Written by Shelby Lynne & Glen Ballard
[from: 'Love Shelby', Universal, 2001]
I'd just started university and I was traveling home for the first time by train. I wasn't happy. Even a month in, I was feeling homesick and university was nothing like I had expected it to be - also I was so inexperienced at life that I didn't feel like I'd made any of the right decisions - everyone else was making friends and I wasn't meeting anyone. Or so I thought. Anyway, I was sitting there and I must have looked like a wreck. This girl sat down beside me, and asked me something about when the train would reach Liverpool. I told her I didn't know - that it might arrive in two hours and made some joke about lateness. She laughed. We started talking. And it was easy. And she was listening to me. She was asking about my philosophy on life, what was important to me. It was the first time in weeks I'd talked about anything deeper that which A-levels I'd done and which University I went to. She made me feel like what I was telling was interesting, meant something. At the end of the journey we finally talked about the course stuff. It turned out she was a trainee psychologist. Apart from being a nice person, she knew all the right things to say. Damaris gave me her address and I never saw her again.
I'm not a religious man. On the rare occasion anyone asks what I am, I tell them I'm a Non-denominational spiritualist, which is a nice catch-all term which gets a laugh and covers all the bases. What it actually mean, I think, is that believe there is an order to the universe, that everything happens for a reason, and that everyone has the right to look at it their own way as long as it doesn't impinge on their own freedom (which leaves the extremists out in the cold I'm afraid). The reason I believe this is because on a few occasions I have felt really awful, my self-esteem as low as possible, on each of these occasions I seem to have met someone like Damaris who has listened and made me feel that life isn't so bad, that in fact it is worth living. I've done it for other people. These aren't random things. That's what I like to think this song is about.

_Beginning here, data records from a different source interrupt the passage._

(* ===== verification/TelemetryTheorems.v ===== *)
(** * Properties of telemetry

    What a session retains as a function of the observations it accepted, and the
    theorems on registries, summaries, samples and records. *)

From S2P Require Import Prelude SimTime Entities TelemetryRecords TelemetryMetrics TelemetrySummary TelemetryRecorder.
From S2P Require Import TelemetryLaws TelemetryAttribution TelemetrySampling.

(** ** The interface *)

Lemma emit_configuration t inclusive s : ss_configuration (fst (emit_samples_until t inclusive s)) = ss_configuration s.
Proof.
  unfold emit_samples_until. rewrite run_gets. destruct (negb (retains_samples s)); [done |]. destruct (negb (existsb _ _)).
  - unfold skip_empty_sample_boundaries, modify. cbn [fst]. destruct (ss_next_sample_timestamp s); [| done]. by repeat case_match.
  - destruct (sample_loop (sample_fuel t s) t inclusive s) as [[s' r] |] eqn:Hl; [| done]. cbn [fst]. generalize dependent (sample_fuel t s). intros n.
    revert s. induction n as [| n IH]; intros s; cbn [sample_loop]; (destruct (ss_next_sample_timestamp s) as [next |]; [| by intros [= <- _]]);
      (destruct (negb (eligible next t inclusive)); [by intros [= <- _] |]); [done |].
    unfold bind, append_sample_frame. rewrite run_gets, run_throw_if. destruct (_ >? _); [by intros [= <- _] |]. cbn. intros Hl. by rewrite (IH _ Hl).
Qed.

Lemma on_summary_configuration {A} (m : M SummaryBuilder A) s : ss_configuration (fst (on_summary m s)) = ss_configuration s.
Proof. unfold on_summary. destruct (ss_summary s) as [b |]; [| done]. by destruct (m b). Qed.

Lemma record_configuration t c o s : ss_configuration (fst (record t c o s)) = ss_configuration s.
Proof.
  unfold record. rewrite run_gets.
  destruct (bool_decide _); [done |]. rewrite !run_throw_if. destruct (ss_is_finalized s); [done |]. destruct (match ss_last_timestamp s with Some _ => _ | None => _ end); [done |].
  rewrite run_of_outcome. destruct (if retained _ s then _ else _) as [edges | e]; [| done]. unfold bind.
  pose proof (on_summary_configuration (fun b => (b, summary_validate t c o b)) s) as H1. destruct (on_summary _ s) as [s1 [[] | e]]; cbn [fst] in H1; [| done].
  pose proof (emit_configuration t false s1) as H2. destruct (emit_samples_until t false s1) as [s2 [[] | e]]; cbn [fst] in *; [| congruence].
  pose proof (on_summary_configuration (consume t c o) s2) as H3. destruct (on_summary (consume t c o) s2) as [s3 [[] | e]]; cbn [fst] in *; [| congruence].
  unfold when. destruct (retained _ s); cbn; congruence.
Qed.

#[global] Instance session_laws : TelemetrySessionLaws Session.
Proof. split. intros t c o s. cbn [session_enabled session_record session_telemetry]. unfold enabled. by rewrite record_configuration. Qed.

(** ** What a session holds *)

Definition keeps (mode : TelemetryMode) (e : Event) : bool :=
  bool_decide (mode = TelemetryMode_Full) || bool_decide (mode = TelemetryMode_Sampled) && is_decision_observation (snd e).

Definition numbered (i : nat) (e : Event) : TelemetryRecord := let '(t, c, o) := e in mkTelemetryRecord c o (Z.of_nat i) t.

(** The accepted observations that the mode retains, numbered in order. *)
Definition records_of (mode : TelemetryMode) (log : list Event) : list TelemetryRecord :=
  imap numbered (filter (fun e => keeps mode e = true) log).

Definition decisions (records : list TelemetryRecord) : Z :=
  zlength (filter (fun r => is_decision_observation (tr_observation r) = true) records).

Definition edges (records : list TelemetryRecord) : Z := sumZ ((fun r => correlation_edge_count (tr_correlation r)) <$> records).

Definition configuration_ok (c : TelemetryConfiguration) : Prop :=
  u64 (tc_sample_interval_ns c) /\ u64 (tl_metric_series (tc_limits c)) /\ u64 (tl_decision_records (tc_limits c)) /\
  u64 (tl_domain_records (tc_limits c)) /\ u64 (tl_samples (tc_limits c)) /\ u64 (tl_correlation_edges (tc_limits c)).

(** An open session after the observations of the log were accepted. *)
Record holds (s : Session) (log : list Event) : Prop := {
  ho_configuration : configuration_ok (ss_configuration s);
  ho_sampling : sampling_ok s;
  ho_open : ss_is_finalized s = false;
  ho_summary : match ss_summary s with
    | None => tc_mode (ss_configuration s) = TelemetryMode_Off
    | Some b => summary_ok b log /\ sb_finalized_ b = false /\ sb_last_timestamp_ b = ss_last_timestamp s
    end;
  ho_records : ss_records s = records_of (tc_mode (ss_configuration s)) log;
  ho_ids : ss_next_record_id s = Z.min (zlength (ss_records s)) u64_max /\
    ss_record_ids_exhausted s = bool_decide (u64_max < zlength (ss_records s));
  ho_decisions : ss_retained_decisions s = decisions (ss_records s) /\ decisions (ss_records s) <= tl_decision_records (limits s);
  ho_domain : ss_retained_domain_records s = zlength (ss_records s) - decisions (ss_records s) /\
    zlength (ss_records s) - decisions (ss_records s) <= tl_domain_records (limits s);
  ho_edges : ss_retained_edges s = edges (ss_records s) /\ edges (ss_records s) <= tl_correlation_edges (limits s);
}.
(* ===== verification/SimulationLaws.v ===== *)
(** * The kernel keeps its books

    The invariant of [Simulation], its abstract view as a finite map of live
    events, and the refinement of [schedule], [cancel] and
    [next_dispatchable_event] to map insertion, deletion and extraction of the
    minimum.  Everything holds on return and on every throw. *)

From S2P Require Import Prelude SimTime Rng Entities TelemetryRecords EventQueue Trace Simulation.

(** ** The abstract view *)

(** The events that are queued and not cancelled, by identifier. *)
Definition live_list (s : Simulation) : list Event :=
  filter (fun e => ev_id e ∉ cancelled_ids_ s) (events_ (event_queue_ s)).

Definition live (s : Simulation) : gmap Z Event :=
  list_to_map ((fun e => (ev_id e, e)) <$> live_list s).

Section Laws.
Context {T : Type} `{TelemetrySessionLaws T}.
Implicit Types (k : Kernel T).

(** ** The invariant *)

(** The numbers of dispatched and cancelled events, before the counters wrap. *)
Definition accounted (s : Simulation) (dispatched cancelled : Z) : Prop :=
  0 <= dispatched /\ 0 <= cancelled /\
  dispatched_events_ s = u64_wrap dispatched /\ cancelled_events_ s = u64_wrap cancelled /\
  dispatched + cancelled + Z.of_nat (size (live s)) = frontier (event_ids_ s).

Record queue_ok (s : Simulation) : Prop := {
  ok_ids : generator_ok (event_ids_ s);
  ok_now : u64 (now_ s);
  ok_nodup : NoDup (ev_id <$> events_ (event_queue_ s));
  ok_pending id : id ∈ pending_ids_ s <-> exists e, e ∈ events_ (event_queue_ s) /\ ev_id e = id;
  ok_cancelled : cancelled_ids_ s ⊆ pending_ids_ s;
  ok_queued e : e ∈ events_ (event_queue_ s) ->
    now_ s <= ev_timestamp e /\ u64 (ev_timestamp e) /\ 0 <= ev_id e < frontier (event_ids_ s);
  ok_log : log_ok (trace_ s);
}.

(** Metadata is kept for exactly the queued events when anything needs it. *)
Record metadata_ok (k : Kernel T) : Prop := {
  ok_metadata e : tracked k = true -> e ∈ events_ (event_queue_ (k_sim k)) ->
    trace_metadata_ (k_sim k) !! ev_id e = Some (event_trace_metadata e);
  ok_metadata_dom id : is_Some (trace_metadata_ (k_sim k) !! id) -> id ∈ pending_ids_ (k_sim k);
}.

(** The event being dispatched has left the queue and sets the clock. *)
Definition current_ok (s : Simulation) : Prop :=
  forall e, current_event_ s = Some e ->
    0 <= ev_id e < frontier (event_ids_ s) /\ (ev_id e ∉ pending_ids_ s) /\
    ev_timestamp e = now_ s.

Record kernel_ok (k : Kernel T) : Prop := {
  ok_queue : queue_ok (k_sim k);
  ok_md : metadata_ok k;
  ok_current : current_ok (k_sim k);
  ok_counts : exists dispatched cancelled, accounted (k_sim k) dispatched cancelled;
}.

(** ** Facts about the abstract view *)

Lemma live_lookup s id e :
  NoDup (ev_id <$> events_ (event_queue_ s)) ->
  live s !! id = Some e <->
  e ∈ events_ (event_queue_ s) /\ ev_id e = id /\ id ∉ cancelled_ids_ s.
Proof.
  intros Hnd. unfold live.
  assert (NoDup ((fun e => (ev_id e, e)) <$> live_list s).*1) as Hnd'.
  { rewrite <- list_fmap_compose. unfold compose. simpl.
    apply (sublist_NoDup _ _ Hnd). apply fmap_sublist, sublist_filter. }
  rewrite <- elem_of_list_to_map by done. unfold live_list.
  rewrite list_elem_of_fmap. split.
  - intros (x & [= -> ->] & Hx). apply list_elem_of_filter in Hx. tauto.
  - intros (Hin & <- & Hc). exists e. split; [done |]. by apply list_elem_of_filter.
Qed.

Lemma live_None s id :
  queue_ok s -> live s !! id = None <-> id ∉ pending_ids_ s \/ id ∈ cancelled_ids_ s.
Proof.
  intros Hok. rewrite eq_None_not_Some. split.
  - intros Hn. destruct (decide (id ∈ cancelled_ids_ s)); [by right | left]. intros Hp.
    apply (ok_pending _ Hok) in Hp as (e & He & <-). apply Hn. exists e.
    by apply (live_lookup _ _ _ (ok_nodup _ Hok)).
  - intros Hor [e Hl]. apply (live_lookup _ _ _ (ok_nodup _ Hok)) in Hl as (He & <- & Hc).
    destruct Hor as [Hp | Hp]; [| done]. apply Hp. apply (ok_pending _ Hok). eauto.
Qed.

Lemma dom_live s : queue_ok s -> dom (live s) = pending_ids_ s ∖ cancelled_ids_ s.
Proof.
  intros Hok. apply set_eq. intros id. rewrite elem_of_dom, elem_of_difference.
  rewrite <- not_eq_None_Some, live_None by done.
  destruct (decide (id ∈ pending_ids_ s)), (decide (id ∈ cancelled_ids_ s)); tauto.
Qed.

[Commentary: Surprisingly, this isn't the only song called Jesus on a Greyhound. If this had happened now, perhaps we would have swapped Twitter names or simply friended each other on Facebook. Back then, and this would have all happened in 1993, the internet in the UK was still something people didn't easily have domestically. But I like that there's this person who looms quite large in my past who I only met once, whose name I've always remembered, presumably because it's so unusual. Damaris Bonner. Perhaps she'll google it some day and find this entry and I can see thank you properly.]